DATASET CONTENT: Begin

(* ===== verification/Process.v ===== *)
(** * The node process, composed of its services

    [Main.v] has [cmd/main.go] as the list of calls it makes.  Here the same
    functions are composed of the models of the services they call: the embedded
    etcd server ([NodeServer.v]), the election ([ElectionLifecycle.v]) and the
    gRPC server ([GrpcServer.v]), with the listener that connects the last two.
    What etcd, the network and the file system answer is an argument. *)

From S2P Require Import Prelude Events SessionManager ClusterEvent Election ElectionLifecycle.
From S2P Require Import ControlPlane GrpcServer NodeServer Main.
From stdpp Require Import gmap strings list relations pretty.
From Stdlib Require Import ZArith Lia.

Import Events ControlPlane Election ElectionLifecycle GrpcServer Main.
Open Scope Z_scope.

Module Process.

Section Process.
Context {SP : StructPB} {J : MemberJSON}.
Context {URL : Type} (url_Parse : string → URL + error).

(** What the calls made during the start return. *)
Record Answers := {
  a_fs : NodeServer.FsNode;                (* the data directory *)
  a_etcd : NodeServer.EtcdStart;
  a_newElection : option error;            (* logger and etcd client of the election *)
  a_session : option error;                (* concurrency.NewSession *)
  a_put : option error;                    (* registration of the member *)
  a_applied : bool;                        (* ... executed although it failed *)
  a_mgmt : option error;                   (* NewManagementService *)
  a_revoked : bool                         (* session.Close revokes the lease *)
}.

DATASET CONTENT: End

» PROBLEM DESCRIPTION
Set down the whole of the data, exactly as it stands.

» EXPECTED ANSWER
(* ===== verification/Process.v ===== *)
(** * The node process, composed of its services

    [Main.v] has [cmd/main.go] as the list of calls it makes.  Here the same
    functions are composed of the models of the services they call: the embedded
    etcd server ([NodeServer.v]), the election ([ElectionLifecycle.v]) and the
    gRPC server ([GrpcServer.v]), with the listener that connects the last two.
    What etcd, the network and the file system answer is an argument. *)

From S2P Require Import Prelude Events SessionManager ClusterEvent Election ElectionLifecycle.
From S2P Require Import ControlPlane GrpcServer NodeServer Main.
From stdpp Require Import gmap strings list relations pretty.
From Stdlib Require Import ZArith Lia.

Import Events ControlPlane Election ElectionLifecycle GrpcServer Main.
Open Scope Z_scope.

Module Process.

Section Process.
Context {SP : StructPB} {J : MemberJSON}.
Context {URL : Type} (url_Parse : string → URL + error).

(** What the calls made during the start return. *)
Record Answers := {
  a_fs : NodeServer.FsNode;                (* the data directory *)
  a_etcd : NodeServer.EtcdStart;
  a_newElection : option error;            (* logger and etcd client of the election *)
  a_session : option error;                (* concurrency.NewSession *)
  a_put : option error;                    (* registration of the member *)
  a_applied : bool;                        (* ... executed although it failed *)
  a_mgmt : option error;                   (* NewManagementService *)
  a_revoked : bool                         (* session.Close revokes the lease *)
}.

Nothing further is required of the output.